Anybody moving around South Delhi would at some point cross that flyover plus major junction known as Chirag Dilli, situated on one of the arterial roads which cut across Delhi. The name always gave out that the place had some historical significance – I could never find the time to know more about it. Till now.
Chirag Dilli happens to be named after Nasiruddin Mahmud Chiragh Dehlavi or Roushan Chiragh-e-Dilli, one of the foremost disciples of Hazrat Nizamuddin, whose tomb is located in that area. Even though I had a broad idea where the tomb might be situated, it wasn’t exactly as easy to find out. Specially if you are stuck in evening traffic with the clock ticking closer to the hour for Iftar while the exact direction of your destination is still unknown. Surprisingly even auto rickshaw drivers weren’t very familiar when I asked them, and they kept pointing me towards many of the obscure tombs you would see around the roads of South Delhi. Nonetheless, I just followed my instinct around and after asking some local folks finally managed to reach the lane where people happily pointed me in the direction of the tomb. Though yes of course, I left my car at the first parking spot I found available, because I didn’t want to risk getting caught up in those narrow lanes again and miss Iftar.

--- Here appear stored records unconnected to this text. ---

(** C10: from every store in which the provider's record and its nested
    voice settings are each absent or an object, every setter completes
    without throwing: it creates the record (and, for a voice setting,
    the nested voice settings) when missing, stores the value at the
    property its assignment names, and leaves the other providers
    alone. *)
Theorem setters_create_missing_records
    (s : Setting) (value : JsVal) (providers : gmap string JsVal) :
  absent_or_object (record providers) = true →
  (is_voice_setting s = true →
   absent_or_object (opt (record providers) "voiceSettings") = true) →
  ∃ providers',
    setter s value providers = Returned providers'
    ∧ is_obj (record providers') = true
    ∧ (is_voice_setting s = true →
       is_obj (opt (record providers') "voiceSettings") = true)
    ∧ read_path (record providers') (written_path s) = value
    ∧ (∀ id, id ≠ providerId → providers' !! id = providers !! id).
Proof.
  intros Hrec Hvs.
  destruct (is_voice_setting s) eqn:Hvoice.
  - assert (well_shaped providers) as Hshape by (split; auto).
    destruct (decide (s = Style)) as [-> | Hns].
    + eexists. split; [by apply style_setter_result |].
      rewrite record_insert. cbn. unfold prop.
      rewrite lookup_insert_eq, lookup_insert_ne, lookup_insert_eq by done.
      repeat split; try done.
      intros id Hid. by rewrite lookup_insert_ne.
    + assert (∃ k, written_path s = ["voiceSettings"; k]) as [k Hk]
        by (destruct s; try done; by eexists).
      eexists. split; [by apply voice_setter_result |].
      rewrite record_insert, Hk. cbn. unfold prop.
      rewrite !lookup_insert_eq. cbn. unfold prop. rewrite lookup_insert_eq.
      repeat split; try done.
      intros id Hid. by rewrite lookup_insert_ne.
  - assert (∃ k, written_path s = [k]
                 ∧ setter s value providers
                   = assign_record k value (ensure_record providers))
      as (k & Hk & Hset) by (destruct s; try done; by eexists).
    eexists. rewrite Hset. split; [by apply assign_record_after_guard |].
    rewrite record_insert, Hk. cbn. unfold prop. rewrite lookup_insert_eq.
    repeat split; try done.
    intros id Hid. by rewrite lookup_insert_ne.
Qed.

(** From the empty store the [stability] setter creates the record and
    its voice settings; on a record without voice settings the
    [similarityBoost] setter creates them; the [apiKey] setter creates
    the record. *)
Lemma setters_create_missing_records_examples :
  (∃ providers',
     setter Stability (JNum 0.8) ∅ = Returned providers'
     ∧ is_obj (record providers') = true
     ∧ (true = true → is_obj (opt (record providers') "voiceSettings") = true)
     ∧ read_path (record providers') ["voiceSettings"; "stability"] = JNum 0.8
     ∧ (∀ id, id ≠ providerId → providers' !! id = (∅ : gmap string JsVal) !! id))
  ∧ (∃ providers',
     setter SimilarityBoost (JNum 0.9) persisted_without_voiceSettings
       = Returned providers'
     ∧ is_obj (record providers') = true
     ∧ (true = true → is_obj (opt (record providers') "voiceSettings") = true)
     ∧ read_path (record providers') ["voiceSettings"; "similarityBoost"] = JNum 0.9
     ∧ (∀ id, id ≠ providerId →
              providers' !! id = persisted_without_voiceSettings !! id))
  ∧ (∃ providers',
     setter ApiKey (JStr "k") ∅ = Returned providers'
     ∧ is_obj (record providers') = true
     ∧ (false = true → is_obj (opt (record providers') "voiceSettings") = true)
     ∧ read_path (record providers') ["apiKey"] = JStr "k"
     ∧ (∀ id, id ≠ providerId → providers' !! id = (∅ : gmap string JsVal) !! id)).
Proof.
  split; [| split].
  - apply (setters_create_missing_records Stability (JNum 0.8) ∅);
      [reflexivity | intros _; reflexivity].
  - apply (setters_create_missing_records SimilarityBoost (JNum 0.9)
             persisted_without_voiceSettings);
      [reflexivity | intros _; reflexivity].
  - apply (setters_create_missing_records ApiKey (JStr "k") ∅);
      [reflexivity | intros _; reflexivity].
Defined.

(** The guards test truthiness only.  A store outside the persisted
    layout, whose slot for the provider holds a non-empty string, keeps
    it, and the assignment to a property of the string throws. *)
Lemma setter_on_primitive_record_throws (s : Setting) (value : JsVal) :
  setter s value {[ providerId := JStr "x" ]} = Thrown TypeError.
Proof. by destruct s. Qed.

(** *** Writing a voice setting and reading it back *)

(** X4: each of [similarityBoost], [stability], [speed] and
    [useSpeakerBoost] reads back what its setter stored: a number for a
    slider, a boolean for the checkbox. *)
Lemma voice_set_then_get (providerMetadata : option ProviderMetadata)
    (s : Setting) (k : string) (value : JsVal) (providers : gmap string JsVal) :
  written_path s = ["voiceSettings"; k] →
  well_shaped providers →
  match s with
  | UseSpeakerBoost => ∃ b, value = JBool b
  | _ => nullish value = false
  end →
  ∃ providers',
    setter s value providers = Returned providers'
    ∧ getter providerMetadata s providers' = value.
Proof.
  intros Hpath Hshape Hvalue. eexists.
  split; [by apply voice_setter_result |].
  destruct s; cbn in Hpath; try discriminate; injection Hpath as <-;
    cbn [getter];
    unfold similarityBoost_get, stability_get, speed_get, useSpeakerBoost_get,
      voice_field;
    rewrite record_insert; cbn [opt]; rewrite prop_insert; cbn [opt];
    rewrite prop_insert.
  1-3: unfold coalesce; by rewrite Hvalue.
  destruct Hvalue as [b ->]. by destruct b.
Qed.

Lemma assign_record_inv (k : string) (v : JsVal) (providers providers' : gmap string JsVal) :
  assign_record k v providers = Returned providers' →
  ∃ r, record providers = JObj r
       ∧ providers' = <[providerId := JObj (<[k := v]> r)]> providers.
Proof.
  unfold assign_record.
  destruct (record providers) as [| | | | | r]; try done.
  cbn. intros [= <-]. by exists r.
Qed.

Lemma voice_field_ensure_record (providers : gmap string JsVal) (k : string) :
  voice_field (ensure_record providers) k = voice_field providers k.
Proof.
  unfold ensure_record.
  destruct (truthy (record providers)) eqn:Ht; [done |].
  unfold voice_field. rewrite record_insert.
  by rewrite (falsy_not_obj _ _ Ht).
Qed.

I was told to look for a gate which would lead towards the tomb. Missed it twice. Just walked past it. Anybody who looks at what the gate actually meant, and what it looks like now would know why it happened to me.
Busy market, narrow lanes. A slight drizzle a while ago didn’t make it an entirely pleasant experience either as I kept jumping and skipping around the small puddles to move ahead. The markets were busy selling everything – timber, electrical goods, clothes, vegetables, fruits, DVDs – and since the time was around sunset, everyone was either returning home or stepping out. The locality looked like having a sizable community of migrants from North East India, and no, I wasn’t staring at some of the pretty faces one usually spots amongst them. I was fasting, remember, and like a good boy I kept my eyes covered with a mental veil of modesty, and kept a low gaze. But you can’t blame me if I still happened to notice that some of the girls had really well pedicured feet. Understandably, because there would be a fair percentage among them who would be the ones prettifying the GK girls right across the boundary wall at the upmarket salons and spas situated there.

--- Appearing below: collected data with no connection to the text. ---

(** * N x N tic-tac-toe: rules engine and search engine

    A shallow embedding of [utils/gameLogic.ts] (module [Rules]) and of
    [utils/aiEngine.ts] (module [Engine]), with the properties of the
    specification stated and proved over it.

    Modelling conventions.
    - A JavaScript [number] holding a coordinate, a size, a depth or a
      counter is a [Z]; the values [-Infinity] and [Infinity] used by the
      search are the constructors [NegInf] and [PosInf] of [Num].
    - [null] is [None] in [Cell = option Player].  Reading an array out of
      range gives [undefined]: [index] returns [None] there and [Some x]
      inside the array.  Reading an element of [undefined] throws a
      [TypeError]: [readCell] is the read of [board[r][c]] with that
      case, [cellAt] the read at the places where the row is known to
      exist.
    - [throw new Error(..)] and the [TypeError] are outcomes [Thrown].
    - [performance.now ()] and [Math.random ()] are inputs of the engine:
      [overBudget] answers whether the budget is exceeded at a given node
      count, and [random] supplies the successive random numbers, which
      are doubles; products of doubles are rounded as IEEE 754 rounds
      them. *)

From stdpp Require Import base option list list_numbers relations sorting.
From Stdlib Require Import ZArith Lia.

Local Open Scope Z_scope.

(** ** Shared data types ([types/game.ts]) *)

Inductive Player : Type := X | O.

(** [Cell], [Board] and [WinningLine] are abbreviations, as the type
    aliases of the source are. *)
Abbreviation Cell := (option Player).

Abbreviation Board := (list (list Cell)).

Abbreviation WinningLine := (list (Z * Z)%type).

(** [Move]; the optional [score] field is never written by the code
    modelled here and is left out. *)
Record Move : Type := mkMove { row : Z; col : Z }.

Inductive Difficulty : Type := Easy | Hard.

#[global] Instance Player_eq_dec : EqDecision Player.
Proof. solve_decision. Defined.

#[global] Instance Move_eq_dec : EqDecision Move.
Proof. solve_decision. Defined.

(** Outcome of a call that may throw, or (for the fuelled search) lack
    fuel. *)
Inductive Error : Type :=
  | InvalidMove (r c : Z)
  | TypeError.

Inductive outcome (A : Type) : Type :=
  | Value (a : A)
  | Thrown (e : Error)
  | NoFuel.

Arguments Value {A} a.
Arguments Thrown {A} e.
Arguments NoFuel {A}.

#[global] Instance outcome_ret : MRet outcome := fun A a => Value a.

#[global] Instance outcome_bind : MBind outcome := fun A B k m =>
  match m with
  | Value a => k a
  | Thrown e => Thrown e
  | NoFuel => NoFuel
  end.

(** A value of [Math.random ()]: a double in [0, 1), written as the
    fraction [rnum / rden] with [rnum < 2 ^ 53] and [rden] a power of two
    ([validRand] below); every double in [0, 1) is such a fraction, and
    only doubles are. *)
Record Rand : Type := mkRand { rnum : Z; rden : Z }.

(** The rounding of IEEE 754 arithmetic, on the integer [p] that holds
    the digits of an exact result: [p] is rounded to 53 significant bits,
    to the nearest value and to the even one of two nearest values. *)
Definition roundSignificand (p : Z) : Z :=
  let shift := Z.log2 p + 1 - 53 in
  if shift <=? 0 then p
  else
    let q := p `div` 2 ^ shift in
    let rest := p `mod` 2 ^ shift in
    let half := 2 ^ (shift - 1) in
    let q' :=
      if (half <? rest) || ((rest =? half) && Z.odd q) then q + 1 else q in
    q' * 2 ^ shift.

(** [Math.floor (u * len)] for the length [len] of an array, an integer
    that is a double itself.  The exact product is
    [(rnum u * len) / rden u]; the product computed is the double nearest
    to it, [roundSignificand (rnum u * len) / rden u] (dividing by a
    power of two is exact, and a product of at most 53 bits is a double,
    also among the subnormal numbers, being a multiple of [2 ^ -1074]). *)
Definition floorTimes (u : Rand) (len : Z) : Z :=
  roundSignificand (rnum u * len) `div` rden u.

I wonder what shoe gazing might have done to my fast. People who think that just keeping the eyes lowered is something that protects your righteousness have obviously not heard of a shoe or foot fetish.
The lanes finally converged to a dome shaped structure. So yes, I was there, as it stood in its whitewashed glory of chalk and lime. Not an exactly pleasing sight considering its 14th century heritage, but not exactly surprising either. After all, don’t we all know already about the dismal state of structures which have the slightest semblance to a word known as heritage? The tomb compound was an open courtyard, with the tomb of Chiragh-e-Dilli in the center, and numerous graves were lined around it. The grave of Bahlul Lodhi, founder of the Lodhi dynasty happened to be one of them.

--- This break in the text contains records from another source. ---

(** ** Data model *)

(** Payload of a descriptor: the numeric vector, and the saliency map
    (label -> uuid of the saliency image) used by the saliency generator. *)
Record DescriptorPayload := {
  d_vector : list Qc;
  d_saliency_map : list (Z * string);
}.

(** A descriptor element: stable identifier plus payload. *)
Definition DescriptorElement : Type := string * DescriptorPayload.

Definition d_uuid (d : DescriptorElement) : string := d.1.

(** Uploaded example data ([DataFileElement]): content uuid and file path. *)
Record DataElement := {
  de_uuid : string;
  de_path : string;
}.

(** ** Exceptions and outcomes *)

(** An exception object: its class and its text.  [ValueErrorSubclass] is
    an instance of a proper subclass of [ValueError] (such as
    [UnicodeDecodeError]), with the name of its class; [OtherError] is an
    instance of any class that is not [ValueError] or a subclass of it. *)
Inductive exn :=
| NotFound (id : string)
| InsufficientLabels (msg : string)
| InitializationFailure (msg : string)
| RankingFailure (cause : string)
| ValueError (msg : string)
| ValueErrorSubclass (name msg : string)
| IndexError (msg : string)
| OtherError (name msg : string).

(** [type(ex).__name__] *)
Definition exn_name (e : exn) : string :=
  match e with
  | NotFound _ => "NotFound"
  | InsufficientLabels _ => "InsufficientLabels"
  | InitializationFailure _ => "InitializationFailure"
  | RankingFailure _ => "RankingFailure"
  | ValueError _ => "ValueError"
  | ValueErrorSubclass n _ => n
  | IndexError _ => "IndexError"
  | OtherError n _ => n
  end.

(** [str(ex)] *)
Definition exn_str (e : exn) : string :=
  match e with
  | NotFound id => id
  | InsufficientLabels m => m
  | InitializationFailure m => m
  | RankingFailure m => m
  | ValueError m => m
  | ValueErrorSubclass _ m => m
  | IndexError m => m
  | OtherError _ m => m
  end.

(** [isinstance(ex, ValueError)]: what [except ValueError] catches. *)
Definition isinstance_ValueError (e : exn) : bool :=
  match e with
  | ValueError _ | ValueErrorSubclass _ _ => true
  | _ => false
  end.

(** The four kinds of failure a user can trigger. *)
Definition user_triggerable (e : exn) : bool :=
  match e with
  | NotFound _ | InsufficientLabels _
  | InitializationFailure _ | RankingFailure _ => true
  | _ => false
  end.

Inductive outcome (A : Type) :=
| Return (a : A)
| Raise (e : exn).
Arguments Return {A} a.
Arguments Raise {A} e.

Definition is_raise {A} (o : outcome A) : bool :=
  match o with Raise _ => true | Return _ => false end.

(** ** External capabilities

    The nearest-neighbour index, the relevancy ranker and the descriptor
    generator are plugins configured at start-up; the uploader and the
    data set belong to other modules.  They are parameters of the model. *)
Record Capabilities := {
  (** [nn_index.nn(d, n)]: the neighbours (distances are dropped by the
      caller). *)
  nn : DescriptorElement → nat → outcome (list DescriptorElement);
  (** Relevancy ranker: trained on positives and negatives, it gives a
      probability for each element of the pool. *)
  rank : list DescriptorElement → list DescriptorElement →
         list DescriptorElement → outcome (DescriptorElement → Qc);
  (** [descriptor_generator.compute_descriptor(data, factory)] *)
  compute_descriptor : DataElement → outcome DescriptorElement;
  (** [mod_upload.get_path_for_id(fid)], moved into the session work
      directory, wrapped as a [DataFileElement]. *)
  uploaded_data : string → string → DataElement;
  (** [data_set.has_uuid] / [data_set.get_data] *)
  data_set : gmap string DataElement;
  (** preview generation and static file writing for a data element *)
  preview_image : DataElement → outcome (string * (nat * nat));
  (** saliency data set ([smap_set.get_data]) *)
  smap_set : gmap string DataElement;
  (** [compute_descriptor(de, factory, topk_label_list=[label, 0])] *)
  saliency_descriptor : option DataElement → Z → outcome DescriptorElement;
}.

(** ** IQR session *)

Record IqrSession := {
  uuid : string;
  pos_seed_neighbors : nat;
  positive_descriptors : gmap string DescriptorPayload;
  negative_descriptors : gmap string DescriptorPayload;
  working_index : gmap string DescriptorPayload;
  results : option (list (DescriptorElement * Qc));
  target_label : option Z;
}.

Definition set_positive v (s : IqrSession) : IqrSession :=
  {| uuid := uuid s; pos_seed_neighbors := pos_seed_neighbors s;
     positive_descriptors := v;
     negative_descriptors := negative_descriptors s;
     working_index := working_index s; results := results s;
     target_label := target_label s |}.

Definition set_negative v (s : IqrSession) : IqrSession :=
  {| uuid := uuid s; pos_seed_neighbors := pos_seed_neighbors s;
     positive_descriptors := positive_descriptors s;
     negative_descriptors := v;
     working_index := working_index s; results := results s;
     target_label := target_label s |}.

Most of us would have those cousins who might have chipped their milk teeth while chasing someone at the mosque. Unmindful of whether it’s a place of worship or not, the most natural thing for them to do at any open space is to run around after each other – squealing with laughter, chasing each other, tripping over and falling. The kids here were no different. Only till the time their dad’s voice didn’t go hoarse yelling for them to get back home for Iftar. Time for Iftar, and the man sitting next to me just broke out into an impromptu conversation about having spent a year working in Saudi, and the good fortune of having made multiple trips to both of the Masjids. Now those who know would know that shrines and tombs tend to also be the hotbed for proliferating sects and differences of opinion. My Iftar companion did rue this fact, and put things very simple – sab Barelvi, Deobandi, Jamaati bante hain aur ladte rehte hain, koi accha Musalmaan and Insaan banne ke liye nahi sochta (everyone fights for various sects, nobody thinks about becoming a good Muslim and Human Being).
While I broke my fast, I was just trying to think how everything around the tomb of that venerated man was just crumbling. Not just the physical structure to say the least – the government and people would pitch in exactly at the right moment to restore it acceptably. The ideologies and thoughts he might have built in his lifetime – which government or people would come about to stop them from crumbling, or had they already reached a stage of being irreparable?